== Problem description ==
Beginning with the line that has "apply Z.compare_lt_iff; lia", reproduce each remaining line of the data exactly, down to and including the last.

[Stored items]

· · · · ·

Definition SFkey (x : spec_float) : Z :=
  match x with
  | S754_zero _ | S754_nan => 0
  | S754_finite s m e => cond_neg s (Zpos m * 2 ^ (e + 1074))
  | S754_infinity s => cond_neg s inf_key
  end.

Definition fkey (x : float) : Z := SFkey (Prim2SF x).

Lemma valid_fin_key_bounds m e :
  valid_fin m e -> (0 < Zpos m * 2 ^ (e + 1074) < inf_key)%Z.
Proof.
  intros (He & Hm & _). unfold inf_key. split.
  - apply Z.mul_pos_pos; [lia|]. apply Z.pow_pos_nonneg; lia.
  - apply Z.lt_le_trans with (2 ^ 53 * 2 ^ (e + 1074))%Z.
    + apply Z.mul_lt_mono_pos_r; [apply Z.pow_pos_nonneg|]; lia.
    + rewrite <- Z.pow_add_r by lia. apply Z.pow_le_mono_r; lia.
Qed.

Lemma inf_key_pos : (0 < inf_key)%Z.
Proof. unfold inf_key. lia. Qed.

#[global] Opaque inf_key.

(** The lexicographic comparison of SpecFloat on (exponent, mantissa) of
    two valid positive values is the comparison of their keys. *)
Lemma lex_compare_key m1 e1 m2 e2 :
  valid_fin m1 e1 -> valid_fin m2 e2 ->
  match Z.compare e1 e2 with
  | Lt => Lt | Gt => Gt | Eq => Pos.compare_cont Eq m1 m2
  end = Z.compare (Zpos m1 * 2 ^ (e1 + 1074)) (Zpos m2 * 2 ^ (e2 + 1074)).
Proof.
  intros V1 V2.
  assert (Hlt : forall ma ea mb eb, valid_fin ma ea -> valid_fin mb eb -> (ea < eb)%Z ->
            (Zpos ma * 2 ^ (ea + 1074) < Zpos mb * 2 ^ (eb + 1074))%Z).
  { intros ma ea mb eb (Ha & Hma & _) (Hb & Hmb & Hcb) Hab.
    destruct Hcb as [Hcb|Hcb]; [lia|].
    assert (Hp : (2 ^ (eb + 1074) = 2 ^ (eb - ea) * 2 ^ (ea + 1074))%Z)
      by (rewrite <- Z.pow_add_r by lia; f_equal; lia).
    assert (H2 : (2 <= 2 ^ (eb - ea))%Z)
      by (replace 2%Z with (2 ^ 1)%Z at 1 by done; apply Z.pow_le_mono_r; lia).
    assert (Hpos : (0 < 2 ^ (ea + 1074))%Z) by (apply Z.pow_pos_nonneg; lia).
    rewrite Hp. change (2 ^ 53)%Z with (2 * 2 ^ 52)%Z in Hma. nia. }
  destruct (Z.compare_spec e1 e2) as [->|H|H].
  - rewrite Pos.compare_cont_spec. change (Pos.compare m1 m2) with (Z.compare (Zpos m1) (Zpos m2)).
    assert (Hpos : (0 < 2 ^ (e2 + 1074))%Z)
      by (destruct V2 as [? _]; apply Z.pow_pos_nonneg; lia).
    destruct (Z.compare_spec (Zpos m1) (Zpos m2)); symmetry;
      [apply Z.compare_eq_iff | apply Z.compare_lt_iff | apply Z.compare_gt_iff]; nia.
  - symmetry. apply Z.compare_lt_iff. auto.
  - symmetry. apply Z.compare_gt_iff. auto.
Qed.

Lemma lex_compare_key_neg m1 e1 m2 e2 :
  valid_fin m1 e1 -> valid_fin m2 e2 ->
  match Z.compare e1 e2 with
  | Lt => Gt | Gt => Lt | Eq => CompOpp (Pos.compare_cont Eq m1 m2)
  end = Z.compare (- (Zpos m1 * 2 ^ (e1 + 1074))) (- (Zpos m2 * 2 ^ (e2 + 1074))).
Proof.
  intros V1 V2. rewrite Z.compare_opp, <- (lex_compare_key m2 e2 m1 e1) by done.
  rewrite (Z.compare_antisym e2 e1).
  pose proof (Pos.compare_cont_antisym m1 m2 Eq) as A. simpl in A. rewrite <- A.
  by destruct (e2 ?= e1)%Z.
Qed.

(** Solve [Some c = Some (a ?= b)] from the signs of [a] and [b]. *)
Ltac compare_by_lia :=
  f_equal; symmetry;
  first [ apply Z.compare_eq_iff; lia
        | apply Z.compare_lt_iff; lia
        | apply Z.compare_gt_iff; lia ].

· · · · ·

== Result ==
        | apply Z.compare_lt_iff; lia
        | apply Z.compare_gt_iff; lia ].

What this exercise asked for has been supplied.